Notation "x <- c ;; k" := (bind c (fun x => k))
  (at level 100, c at next level, right associativity) : exec_scope.
Notation "c ;; k" := (bind c (fun _ => k))
  (at level 100, right associativity) : exec_scope.
Notation "x <- c ;; k" := (rbind c (fun x => k))
  (at level 100, c at next level, right associativity) : result_scope.

(** [for x in xs: body(x)]; the value of the body, an expression statement,
    is dropped. *)
Fixpoint for_each {A B} (xs : list A) (body : A -> M B) : M unit :=
  match xs with
  | [] => ret tt
  | x :: rest => (body x ;; for_each rest body)%exec
  end.

(** [range(n)]: empty when [n <= 0]. *)
Definition range (n : Z) : list Z := map Z.of_nat (seq 0 (Z.to_nat n)).

(** The events sent, in order, among the actions of a log. *)
Fixpoint sent_events (t : log) : list Event :=
  match t with
  | [] => []
  | SendEvent _ e :: rest => e :: sent_events rest
  | _ :: rest => sent_events rest
  end.

Definition sleep (ms : Z) : M unit := emit (Sleep ms).

(** ** Module constants *)

Definition KEY_EVENT_INTERVAL : Z := 24.
Definition MOUSE_HELD_DURATION : Z := 24.

Definition MOUSE_LEFT : Z := 1.
Definition MOUSE_RIGHT : Z := 2.
Definition MOUSE_SCROLL_UP : Z := 4.
Definition MOUSE_SCROLL_DOWN : Z := 5.

(** ** send_event: the primary window event issuer *)

Definition send_event (window : Window) (event_class : event.class)
    (event_type keycode x y modifiers : Z) : M unit :=
  (e <- lift (new_event event_class
                        event_type       (* type *)
                        keycode          (* detail *)
                        X.CurrentTime    (* time *)
                        X.NONE           (* root *)
                        window           (* window *)
                        X.NONE           (* child *)
                        0 0              (* root_x, root_y *)
                        x y              (* event_x, event_y *)
                        modifiers        (* state *)
                        1) ;;            (* same_screen *)
   emit (SendEvent window e) ;;
   emit (Flush (window_display window)))%exec.

(** ** General mouse functions (x, y given; modifiers left at the default 0) *)

Definition mouse_down (window : Window) (x y code : Z) : M unit :=
  send_event window event.ButtonPress X.ButtonPress code x y 0.

Definition mouse_move (window : Window) (x y : Z) : M unit :=
  send_event window event.MotionNotify X.MotionNotify X.NotifyNormal x y 0.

· · · ·

_Instructions to follow_: Transcribe each line of the data above, unaltered, from the one where "Definition MOUSE_SCROLL_UP : Z := 4." appears to the one where "(* window *)" appears, inclusive of both.

_Expected answer_:
Definition MOUSE_SCROLL_UP : Z := 4.
Definition MOUSE_SCROLL_DOWN : Z := 5.

(** ** send_event: the primary window event issuer *)

Definition send_event (window : Window) (event_class : event.class)
    (event_type keycode x y modifiers : Z) : M unit :=
  (e <- lift (new_event event_class
                        event_type       (* type *)
                        keycode          (* detail *)
                        X.CurrentTime    (* time *)
                        X.NONE           (* root *)
                        window           (* window *)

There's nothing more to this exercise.